(Dataset entries)
______
(* ===== verification/RegistrySound.v ===== *)
(** * Every registry method keeps the invariant

    One soundness lemma per method of [InMemoryAssetRegistry]: from a well-formed
    registry the call ends in a well-formed one; when it returns, assets only
    evolved and the audit log grew; when it raises, nothing but expired
    tombstones went.  [call] enumerates the methods and [reachable] the states
    any sequence of calls leads to. *)

From S2P Require Import Prelude Errors Python Effects Paths Models Retention Sha256 Registry RegistryInv.

(** ** Automation *)

(** One step of symbolic execution of a method. *)
Ltac reg_step :=
  lazymatch goal with
  | |- wp (_audit _ _ _ _ _ _) _ _ _ => apply wp_audit
  | |- wp (put_asset _ _) _ _ _ => apply wp_put_asset
  | |- wp (put_alias _ _) _ _ _ => apply wp_put_alias
  | |- wp (_get_asset _) _ _ _ => apply wp_get_asset; [intros ? ?|intros ?]
  | |- wp (reads _) _ _ _ => apply wp_reads
  | |- wp (_enforce_quota _ _ _ _) _ _ _ => apply wp_reads
  | |- match ?x with Ok _ => _ | Err _ => _ end => destruct x eqn:?
  | _ => wp_step
  end; cbv beta iota.

Ltac reg_steps := repeat reg_step.

(** Steps up to the first write. *)
Ltac reg_reads :=
  repeat lazymatch goal with
  | |- wp (put_asset _ _ ≫= _) _ _ _ => fail
  | |- wp (put_alias _ _ ≫= _) _ _ _ => fail
  | |- wp (put_partition_quota _ ≫= _) _ _ _ => fail
  | |- wp (put_bucket_quota _ ≫= _) _ _ _ => fail
  | |- wp (for_each _ _ ≫= _) _ _ _ => fail
  | _ => reg_step
  end.

(** A branch that raises before any write, and one that returns unchanged. *)
Ltac raised :=
  match goal with
  | H : registry_wf _ ?r |- registry_wf _ ?r ∧ step_ok _ ?r (Err _) ?r =>
      split; [eapply registry_wf_mono; [|exact H]; lia|left; apply only_pruned_refl]
  end.

(** Turn decided boolean guards into propositions. *)
Ltac guards :=
  repeat match goal with
  | H : bool_decide _ = true |- _ => apply bool_decide_eq_true in H
  | H : bool_decide _ = false |- _ => apply bool_decide_eq_false in H
  end.

(** The updated record of a transition is well formed. *)
Ltac solve_asset_wf :=
  match goal with
  | H : asset_wf ?i ?a |- asset_wf ?i _ =>
      destruct H; split; cbn in *; try done; try congruence; try (intros; simplify_eq/=; lia);
      intuition (congruence || eauto)
  end.

Ltac solve_asset_step :=
  split; cbn; repeat (match goal with H : a_state _ = _ |- _ => rewrite H end);
  try done; try lia; try congruence.

Section Sound.
Context {E : Env} {late : Prop}.

Lemma get_wf n r i a : registry_wf n r → r_assets r !! i = Some a → asset_wf i a.
Proof. intros [[_ Hw] _ _ _ _]. by apply Hw. Qed.

Lemma wp_audit_ok action target caller outcome before after (Q : res unit → nat → Registry → Prop) n r :
  registry_wf n r →
  (∀ r', registry_wf (S n) r' → evolves r r' → Q (Ok tt) (S n) r') →
  wp (_audit action target caller outcome before after) Q n r.
Proof.
  intros Hwf HQ. apply wp_audit, HQ; [|by eapply evolves_same].
  apply registry_wf_audit, registry_wf_mono with n; [lia|done].
Qed.

(** A sound method may be executed knowing that it keeps the invariant. *)
Lemma wp_sound {A} (m : M Registry A) (Q : res A → nat → Registry → Prop) n r :
  sound_upto late m → registry_wf n r →
  wp m (λ res n' r', registry_wf n' r' → step_ok late r res r' → Q res n' r') n r → wp m Q n r.
Proof.
  intros Hs Hwf. specialize (Hs n r Hwf). unfold wp in *.
  destruct (m n r) as [[res n'] r']. destruct Hs. auto.
Qed.

(** Putting the record of an asset that leaves the available state and releasing
    its usage. *)
Lemma wp_leave {B} (k : M Registry B) Q n r i a a' :
  registry_wf n r → r_assets r !! i = Some a → asset_wf i a' → asset_step a a' →
  a_aliases a' = a_aliases a → a_size_bytes a' = a_size_bytes a → a_state a' ≠ AVAILABLE →
  (∀ r', registry_wf n r' → evolves r r' → r_assets r' = <[i := a']> (r_assets r) → wp k Q n r') →
  wp (put_asset i a' ;; _release_quota a ;; k) Q n r.
Proof.
  intros Hwf Hi Ha' Hstep Hal Hsz Hs Hk. pose proof (get_wf _ _ _ _ Hwf Hi) as Ha.
  destruct (asset_wf_partition _ _ Ha) as [p Hp]. pose proof (aw_space _ _ Ha).
  reg_step. reg_step. reg_step. eapply wp_release_quota; [by apply Hwf|done|done|].
  rewrite release_state_put. apply Hk; [by eapply registry_wf_leave; try done; apply Hstep| |done].
  destruct (release_state_fields a p r) as (_ & _ & F3 & _ & F5).
  eapply (evolves_put _ _ _ _ _ []); [exact Hi|done|reflexivity|cbn; by rewrite F3, app_nil_r|done].
Qed.

Lemma wp_put_release {B} r0 i a a' action target caller outcome before after (b : B) n r :
  registry_wf n r → evolves r0 r → r_assets r !! i = Some a → asset_wf i a' → asset_step a a' →
  a_aliases a' = a_aliases a → a_size_bytes a' = a_size_bytes a → a_state a' ≠ AVAILABLE →
  wp (put_asset i a' ;; _release_quota a ;; _audit action target caller outcome before after ;; mret b)
     (λ res n' r', registry_wf n' r' ∧ step_ok late r0 res r') n r.
Proof.
  intros Hwf Hev ? ? ? ? ? ?. eapply wp_leave; try done. intros r1 Hwf1 Hev1 _.
  apply wp_bind, wp_audit_ok; [done|]. intros r2 Hwf2 Hev2. split; [done|].
  cbn. by do 2 (etrans; [eassumption|]).
Qed.
(** ** What a refused call may forget *)

Section Expired.
Context {E : Env}.

(** Between the readings [n] and [n'] of the clock one was at [until] or later. *)
Definition time_over (n n' : nat) (until : Z) : Prop := ∃ m, (n <= m < n')%nat ∧ until <= clock m.

#[export] Instance time_over_dec n n' until : Decision (time_over n n' until).
Proof.
  destruct (decide (Exists (λ m, until <= clock m) (seq n (n' - n)))) as [H|H].
  - left. apply Exists_exists in H as (m & Hm%elem_of_seq & ?). exists m. split; [lia|done].
  - right. intros (m & Hm & ?). apply H, Exists_exists. exists m. split; [apply elem_of_seq; lia|done].
Defined.

(** Nothing changed but that some tombstones went, whose time was over at a
    reading of the clock in between. *)
Definition only_expired (n n' : nat) (r r' : Registry) : Prop :=
  ∃ tombstones, r' = r <| r_tombstones := tombstones |> ∧ tombstones ⊆ r_tombstones r ∧
    ∀ k until, r_tombstones r !! k = Some until → tombstones !! k = None → time_over n n' until.

Lemma only_pruned_expired c n r res n' r' :
  registry_wf n r → exec c n r = (res, n', r') → only_pruned r r' → only_expired n n' r r'.
Proof.
  intros Hwf Hrun (t & -> & Ht). exists t. split; [done|]. split; [done|]. intros k until Hk Hgone.
  destruct (decide (time_over n n' until)) as [|Hno]; [done|].
  assert (Hheld : held k until r) by (split; [by apply (rw_tombstones _ _ Hwf)|done]).
  assert (Hb : ∀ m, (n <= m < n')%nat → clock m < until).
  { intros m Hm. apply Z.nle_gt. intros ?. by apply Hno; exists m. }
  pose proof (proj1 (wp_run _ _ _ _) (exec_keeps k until n n' Hb c n r Hwf ltac:(lia) Hheld) _ _ _ Hrun ltac:(lia)) as [_ H'].
  cbn in H'. congruence.
Qed.
End Expired.
(** C3.  Quota accounting is exact: the usage a client reads for a partition is
    the total size and the number of the available assets stored there, and for
    a bucket the total size of its available assets. *)
Theorem reported_usage_exact (n : nat) (r : Registry) (space partition : string) :
  FreshIds E → reachable n r →
  (∀ q n' r', get_partition_quota space partition n r = (Ok q, n', r') →
     pq_used_bytes q = sum_where (in_partition (pq_space q) (pq_partition_id q)) size_of (r_assets r) ∧
     pq_used_asset_count q = count_map (in_partition (pq_space q) (pq_partition_id q)) (r_assets r)) ∧
  (∀ q n' r', get_bucket_quota space n r = (Ok q, n', r') →
     bq_used_bytes q = sum_where (in_bucket (bq_space q)) size_of (r_assets r)).
Proof.
  intros ? Hr%reachable_wf. destruct (rw_accounts _ _ Hr) as [A1 A2 A3]. split; intros q n' r' Hq.
  - injection Hq as Hq _ _. rewrite <- A1, <- A2.
    apply (find_partition_quota_Ok r) in Hq; [|apply Hr].
    unfold partition_used, partition_count.
    rewrite Hq at 1 4. by destruct (r_partition_quotas r !! _).
  - injection Hq as Hq _ _. rewrite <- A3. apply (find_bucket_quota_Ok r) in Hq; [|apply Hr].
    unfold bucket_used. rewrite Hq at 1. by destruct (r_bucket_quotas r !! _).
Qed.

(** A detach whose grace period would end after the last date that exists: the
    name is gone, and neither held nor recorded as released. *)
Definition detach_overflowed (n : nat) (r : Registry) (c : call) (r' : Registry) : Prop :=
  ∃ space alias caller key i a, c = CallDetach space alias caller ∧ lookup_key space alias = Ok key ∧
    r_assets r !! i = Some a ∧ key ∈ a_aliases a ∧ 0 < r_alias_grace r ∧
    datetime_max < clock (S n) + r_alias_grace r ∧ r' = half_detached key i a (clock n) r.

(** C28.  A call that raises changes nothing but tombstones whose time was over at a
    reading of the clock made by the call: no asset, alias, quota counter or audit
    event is left half written.  There is one exception: when the grace period of
    a detached immutable name would end after the last date a [datetime] can hold,
    the call raises [OverflowError] after the name was taken off its asset, and
    then it changed exactly that. *)
Theorem failed_call_atomic (n : nat) (r : Registry) (c : call) (e : error) (n' : nat) (r' : Registry) :
  FreshIds E → reachable n r → step n r c (Err e) n' r' →
  only_expired n n' r r' ∨ e = PyOverflowError ∧ detach_overflowed n r c r'.
Proof.
  intros ? Hr%reachable_wf Hs. pose proof (step_sound _ _ _ _ _ _ Hr Hs) as [_ Hok]. destruct Hs as [Hrun].
  destruct Hok as [?|(Hd & _)]; [left; by eapply only_pruned_expired|].
  destruct c as [| | | | |space alias caller| | | | | | | | | | | |]; try done. clear Hd.
  cut (wp (detach_alias space alias caller) (λ res n' r', ∀ e, res = Err e →
    r' = r ∨ e = PyOverflowError ∧ detach_overflowed n r (CallDetach space alias caller) r') n r).
  { intros Hw. destruct (proj1 (wp_run _ _ _ _) Hw _ _ _ Hrun e eq_refl) as [->|?]; [left|by right].
    eapply only_pruned_expired; [done..|apply only_pruned_refl]. }
  apply wp_detach_alias; [done|by left| |].
  - intros key b i a Hb _ Hq _ _ Hi Hin Hg Hlast r1 _ _ ? [= <-]. right. split; [done|].
    destruct (find_binding_bound _ _ _ _ _ Hr Hb) as (key' & Hkey & Hq' & _).
    exists space, alias, caller, key, i, a. split_and!; try done. congruence.
  - intros key b i a n1 r1 _ _ _ _ _ Hi _ _ Hwf1 _ Has _ _ _.
    eapply wp_mark_for_gc; [done|by rewrite Has, lookup_insert_eq|]. intros *. done.
Qed.

(** The audit log is append-only and assets are never forgotten: along any
    execution old events keep their place, every asset keeps its identifier,
    bucket, partition, storage key, owner and, once committed, its size and
    checksum; its read count never decreases, it never returns to [pending] and
    never leaves [deleted]. *)
Theorem history_preserved (n : nat) (r : Registry) (n' : nat) (r' : Registry) :
  FreshIds E → reachable n r → reachable_from n r n' r' →
  r_audit_events r `prefix_of` r_audit_events r' ∧
  ∀ i a, r_assets r !! i = Some a → ∃ a', r_assets r' !! i = Some a' ∧ asset_step a a'.
Proof.
  intros ? Hr%reachable_wf Hrr. destruct (reachable_from_sound _ _ _ _ Hr Hrr) as [_ []]. done.
Qed.

(** A name belongs to one asset: two assets of a reachable registry share no
    alias, and a name is recorded on an asset exactly when its binding targets it. *)
Theorem alias_owner_unique (n : nat) (r : Registry) (k : string) :
  FreshIds E → reachable n r →
  (∀ i j a b, r_assets r !! i = Some a → r_assets r !! j = Some b →
     k ∈ a_aliases a → k ∈ a_aliases b → i = j) ∧
  (∀ i a, r_assets r !! i = Some a →
     k ∈ a_aliases a ↔ ∃ b, r_aliases r !! k = Some b ∧ b_asset_id b = Some i).
Proof.
  intros ? Hr%reachable_wf. destruct (rw_links _ _ Hr) as [L1 L2 L3 L4].
  assert (Hal : ∀ i a, r_assets r !! i = Some a → k ∈ a_aliases a →
            ∃ b, r_aliases r !! k = Some b ∧ b_asset_id b = Some i).
  { intros i a Hi Hk. by destruct (L4 i a k Hi Hk) as [?|[_ ?%not_elem_of_nil]]. }
  split; [|intros i a Hi; split; [by apply Hal|]].
  - intros i j a b Hi Hj Hka Hkb. destruct (Hal i a Hi Hka) as (x & Hx & Hxi).
    destruct (Hal j b Hj Hkb) as (y & Hy & Hyj). congruence.
  - intros (b & Hb & Hbi). destruct (L2 k b i Hb Hbi) as (a' & Ha' & Hk & _). congruence.
Qed.
(** ** Names *)

(** Looking a name up is total and read-only: it returns the asset the name is
    bound to exactly when that asset is available and its deadline has not come,
    and otherwise says which obstacle it met. *)
Theorem resolve_alias_spec (n : nat) (r : Registry) (space alias : string) :
  FreshIds E → reachable n r →
  match find_binding r space alias with
  | Err e => resolve_alias space alias n r = (Err e, n, r)
  | Ok b =>
      match b_asset_id b with
      | None => resolve_alias space alias n r = (Err InvalidStateTransitionError, n, r)
      | Some i => ∃ a key, r_assets r !! i = Some a ∧ lookup_key space alias = Ok key ∧
          key ∈ a_aliases a ∧
          resolve_alias space alias n r =
            (match a_state a with
             | DELETED => Err AssetDeletedError
             | EXPIRED => Err AssetExpiredError
             | PENDING => Err InvalidStateTransitionError
             | AVAILABLE => if past_deadline a (clock n) then Err AssetExpiredError else Ok a
             end, S n, r)
      end
  end.
Proof.
  intros ? Hr%reachable_wf. unfold resolve_alias, _get_binding, raise_about, mbind, M_bind, reads.
  destruct (find_binding r space alias) as [b|e] eqn:Hb; [|done].
  destruct (find_binding_bound _ _ _ _ _ Hr Hb) as (key & Hkey & Hq & Hk).
  destruct (b_asset_id b) as [i|] eqn:Hi; [|by unfold of_res; rewrite Hq].
  destruct (lw_target _ _ _ _ (rw_links _ _ Hr) _ _ _ Hk Hi) as (a & Ha & Hin & _).
  exists a, key. split_and!; [done..|].
  unfold _get_asset, reads, find_asset. rewrite Ha. unfold utcnow, of_res, require_live, is_resolvable, past_deadline.
  destruct (a_state a) eqn:Hs; cbn; rewrite ?Hs; try done. by destruct (match a_expires_at a with Some _ => _ | None => _ end).
Qed.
______
• **Exercise details**: Of the entries above, repeat exactly the lines between the line with "a key, r_assets" and the line with "destruct (find_binding r", inclusive, and no others.

• **Exercise result**:
      | Some i => ∃ a key, r_assets r !! i = Some a ∧ lookup_key space alias = Ok key ∧
          key ∈ a_aliases a ∧
          resolve_alias space alias n r =
            (match a_state a with
             | DELETED => Err AssetDeletedError
             | EXPIRED => Err AssetExpiredError
             | PENDING => Err InvalidStateTransitionError
             | AVAILABLE => if past_deadline a (clock n) then Err AssetExpiredError else Ok a
             end, S n, r)
      end
  end.
Proof.
  intros ? Hr%reachable_wf. unfold resolve_alias, _get_binding, raise_about, mbind, M_bind, reads.
  destruct (find_binding r space alias) as [b|e] eqn:Hb; [|done].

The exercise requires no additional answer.